■ **Records from a data source**

::::::::

(** * pkg/operator/operator.go: the ingress operator's bootstrap sequence

    A shallow embedding of [init], [Client], [New], [Operator.Start] and
    [ensureDefaultClusterIngress].  Everything the file calls in other
    packages (controller-runtime, client-go, the manifest factory, the
    operator controller) is an entry of the record [Externals]; each call
    made by the control thread is recorded, with its arguments and its
    outcome, in a trace of [Event]s. *)

From stdpp Require Import base strings gmap list.
Definition heading_line (a : arrow) : trace :=
  {| tr_lat := [a_lat1 a; PFloat (a_lat2 a)];
     tr_lon := [a_lon1 a; PFloat (a_lon2 a)];
     tr_mode := "lines";
     tr_marker := None;
     tr_line := Some {| width := 2; line_color := "black" |};
     tr_text := None;
     tr_customdata := None;
     tr_name := "HeadingLine";
     tr_hoverinfo := Some "skip";
     tr_showlegend := Some false;
     tr_textposition := None |}.

Definition heading_heads (arrows : list arrow) : trace :=
  {| tr_lat := map (fun a => PFloat (a_lat2 a)) arrows;
     tr_lon := map (fun a => PFloat (a_lon2 a)) arrows;
     tr_mode := "markers";
     tr_marker := Some {| size := 16; color := Color "black";
                          symbol := Some "triangle";
                          allowoverlap := Some true |};
     tr_line := None;
     tr_text := Some (map (fun a => PStr (a_text a)) arrows);
     tr_customdata := Some (map (fun a => PInt (Z.of_nat (a_index a))) arrows);
     tr_name := "HeadingArrow";
     tr_hoverinfo := Some "skip";
     tr_showlegend := Some false;
     tr_textposition := None |}.

(** [add_heading_arrows(fig, trains, data, bounds, zoom)]; the figure it
    leaves behind. *)
Definition add_heading_arrows (fig : figure) (trains : list train)
    (data : pyval) (b : option bounds) (zoom : pyval) : res figure :=
  small <- py_lt zoom (PInt 12) ;;
  if small then Ok fig else
  arrows <- collect_arrows data b 0 trains ;;
  let fig1 := fold_left (fun f a => add_trace f (heading_line a)) arrows fig in
  Ok (match arrows with
      | [] => fig1
      | _ => add_trace fig1 (heading_heads arrows)
      end).

Definition get_selected_vehicle_id (clickData : pyval) : res (option string) :=
  has <- (if truthy clickData then py_in "points" clickData else Ok false) ;;
  if has then
    pts <- py_item clickData "points" ;;
    p <- py_at pts 0 ;;
    c <- py_item p "customdata" ;;
    Ok (Some (py_str c))
  else Ok None.
(** * Load balancer simulation: a model of [src/main.js]

    The simulation engine of the repository (requests, servers, the five
    load-balancing algorithms, the driver [LoadBalancerSimulation] and its
    balance statistics) is embedded function by function.  JavaScript numbers
    that are always integral in the program (loads, counters, indices) are
    integers [Z]; the fractional ones (durations, averages, balance scores
    before rounding) are exact rationals [Q].  Where an answer of the program
    depends on the rounding of a double, the double is computed, with the
    binary64 arithmetic of the standard library's [SpecFloat]: in the
    comparison of average response times ([Double.round]), and in the value
    of the balance score ([calculateBalanceScoreDouble]).  [Math.random] and
    [Date.now] are inputs: a sequence of draws from [0, 1) and a clock value
    passed to the operation that reads it.  Rendering (three.js meshes, DOM
    nodes, canvas) is left out; it never feeds back into the state modelled
    here. *)

From Stdlib Require Import ZArith QArith Qround Qabs Qminmax Lia Bool SpecFloat.
From stdpp Require Import base list gmap.

Local Open Scope Z_scope.

(** ** JavaScript primitives *)

Module Js.

(** How a call ends: it returns, it raises a [TypeError] (a property read on
    [undefined]), or the model's loop budget ran out before it returned. *)
Inductive Result (A : Type) : Type :=
| Return (a : A)
| TypeError
| OutOfFuel.
Arguments Return {A} a.
Arguments TypeError {A}.
Arguments OutOfFuel {A}.

(** Code that runs on a mutable state [St]; the state is kept when the call
    throws, as a JavaScript object keeps the writes made before the throw. *)
Definition M (St A : Type) : Type := St -> Result A * St.

Definition ret {St A : Type} (a : A) : M St A := fun s => (Return a, s).

Definition bind {St A B : Type} (m : M St A) (k : A -> M St B) : M St B :=
  fun s =>
    match m s with
    | (Return a, s') => k a s'
    | (TypeError, s') => (TypeError, s')
    | (OutOfFuel, s') => (OutOfFuel, s')
    end.

Definition throw {St A : Type} : M St A := fun s => (TypeError, s).
Definition out_of_fuel {St A : Type} : M St A := fun s => (OutOfFuel, s).

(** [o.p] where [o] may be [undefined]. *)
Definition defined {St A : Type} (o : option A) : M St A :=
  match o with
  | Some a => ret a
  | None => throw
  end.

(** [array[i]]: [undefined] unless [i] is an index of the array. *)
Definition index {A : Type} (array : list A) (i : Z) : option A :=
  if 0 <=? i then array !! Z.to_nat i else None.

(** [array.length]. *)
Definition length {A : Type} (array : list A) : Z := Z.of_nat (List.length array).

(** [a % b] on integral numbers with [b] non zero: the sign follows [a]. *)
Definition rem (a b : Z) : Z := Z.rem a b.

(** [array.forEach((x, index) => ...)], the callback's writes to the
    enclosing variables threaded as [st]. *)
Fixpoint forEach_from {A St : Type} (f : St -> A -> Z -> St) (array : list A)
    (index : Z) (st : St) : St :=
  match array with
  | [] => st
  | x :: rest => forEach_from f rest (index + 1) (f st x index)
  end.

Definition forEach {A St : Type} (f : St -> A -> Z -> St) (array : list A) (st : St) : St :=
  forEach_from f array 0 st.

(** [array.filter(callback)] with a callback whose answer depends on how
    many calls came before: the call for the element at position [i] is the
    call number [first + i]. *)
Fixpoint filter_from {A : Type} (callback : nat -> A -> bool) (array : list A)
    (first : nat) : list A :=
  match array with
  | [] => []
  | x :: rest =>
      if callback first x then x :: filter_from callback rest (S first)
      else filter_from callback rest (S first)
  end.

(** A number that may be [Infinity]. *)
Inductive Ext (K : Type) : Type :=
| Fin (k : K)
| Infinity.
Arguments Fin {K} k.
Arguments Infinity {K}.

(** [x < m] for a finite [x]. *)
Definition lt_ext {K : Type} (ltb : K -> K -> bool) (x : K) (m : Ext K) : bool :=
  match m with
  | Fin y => ltb x y
  | Infinity => true
  end.
(** * PTD SOL viewer: the tokenizer, its timeout harness and the field extractor

    A shallow embedding of the core of [sol_viewer.py]:
    - [_parse_sol_content_threaded]: reads a file, cuts it to a byte cap,
      finds the runs of printable bytes with a regular expression and emits
      [("String", text)] and [("Byte", "0x..")] items, polling a stop event
      once per match;
    - [parse_sol_content_with_timeout]: runs the parser in a worker and waits
      on a queue for a bounded time;
    - the credential extraction loop of [main];
    - [clean_string], [truncate_text], [find_sol_files], the choice of a file
      at the start of [main] and its handling of mouse presses on the file
      list.

    Conventions of the embedding.
    - Python [bytes] are [list byte]; Python [str] is [string], i.e. code
      points below 256 (the tokenizer only ever produces code points below
      128, see [decode_printable]).
    - An item of the parsed content is the Python pair [(item_type, item_value)],
      kept as a pair of strings.
    - [stop_parsing_event.is_set()] is read through an oracle [stop k]: the
      value the worker observes at its [k]-th poll (other threads set and
      clear the event).
    - What [queue.get(timeout=...)] observes is an explicit argument. *)

From Stdlib Require Import ZArith NArith Lia.
From Stdlib.Strings Require Import Ascii String Byte.
From stdpp Require Import base list strings.
From Equations Require Import Equations.

Local Open Scope string_scope.
Local Open Scope list_scope.
Local Open Scope nat_scope.
Lemma invoke_lean_without_screen_witness :
  screen_found bare_world = false
  /\ (invoke_lean (U := latin1) (lit "/opt/lean-gym") (lit "/tmp/tmpk3x")
                  sample_block bare_world).1
     = (Raise (OSError (lit "screen (terminal command) is not found")), None).
Proof.
  split; [reflexivity|].
  by rewrite (invoke_lean_without_screen (U := latin1) (lit "/opt/lean-gym")
                (lit "/tmp/tmpk3x") sample_block bare_world eq_refl).
Defined.

Lemma sample_cmds_commands : Forall (fun c => is_command c = true) sample_cmds.
Proof. by repeat constructor. Qed.

Lemma commands_sent_in_order_witness :
  Forall (fun c => is_command c = true) sample_cmds
  /\ closed (sample_state sample_lines).1 = false
  /\ screen_found (sample_state sample_lines).2 = true
  /\ exists st',
       run_block (U := latin1) (straight sample_cmds) (sample_state sample_lines)
         = (Ret tt, st')
       /\ spawned st'.2
          = spawned (sample_state sample_lines).2
            ++ map (sent (U := latin1) (sample_state sample_lines).1) sample_cmds.
Proof.
  split_and!; [exact sample_cmds_commands|reflexivity|reflexivity|].
  destruct (commands_sent_in_order (U := latin1) sample_cmds (sample_state sample_lines)
              sample_cmds_commands eq_refl eq_refl) as (st' & E & Hsp & _).
  by exists st'.
Defined.

Lemma collect_needs_candidates_witness :
  (Z.to_nat (queries sample_busy.1) <= length (candidates sample_lines))%nat
  /\ (collect (U := latin1) (sample_busy.1, with_feed (sample_lines ++ []) sample_busy.2)).1
     = (collect (U := latin1)
          (sample_busy.1, with_feed (sample_lines ++ [lit "{ }"]) sample_busy.2)).1.
Proof.
  assert (Z.to_nat (queries sample_busy.1) <= length (candidates sample_lines))%nat as H
    by (vm_compute; lia).
  split; [exact H|].
  apply (proj2 (collect_needs_candidates (U := latin1) sample_busy.1 sample_busy.2)
           sample_lines [] [lit "{ }"] H).
Defined.

Lemma sample_collected_eq :
  collect (U := latin1) (sample_busy.1, sample_busy.2)
  = (Ret (records_of sample_collected.1), (sample_collected.2.1, sample_collected.2.2)).
Proof. vm_compute. reflexivity. Qed.

Lemma collect_reads_no_further_witness :
  0 <= queries sample_busy.1
  /\ collect (U := latin1) (sample_busy.1, sample_busy.2)
     = (Ret (records_of sample_collected.1), (sample_collected.2.1, sample_collected.2.2))
  /\ queries sample_collected.2.1 = 0
  /\ length (records_of sample_collected.1) = 3%nat.
Proof.
  assert (0 <= queries sample_busy.1) as H1 by (vm_compute; discriminate).
  split_and!; [exact H1|exact sample_collected_eq|..];
    apply (collect_reads_no_further (U := latin1) _ _ _ _ _ H1 sample_collected_eq).
Defined.

Lemma collect_again_is_empty_witness :
  collect (U := latin1) (sample_busy.1, sample_busy.2)
  = (Ret (records_of sample_collected.1), (sample_collected.2.1, sample_collected.2.2))
  /\ collect (U := latin1) (sample_collected.2.1, sample_collected.2.2)
     = (Ret [], (sample_collected.2.1, sample_collected.2.2)).
Proof.
  split; [exact sample_collected_eq|].
  exact (collect_again_is_empty (U := latin1) _ _ _ sample_collected_eq).
Defined.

::::::::

■ **Required action**
Using the records above, copy each line that contains "then".

■ **Solution for this exercise**
  if small then Ok fig else
  has <- (if truthy clickData then py_in "points" clickData else Ok false) ;;
  if has then
  if 0 <=? i then array !! Z.to_nat i else None.
      if callback first x then x :: filter_from callback rest (S first)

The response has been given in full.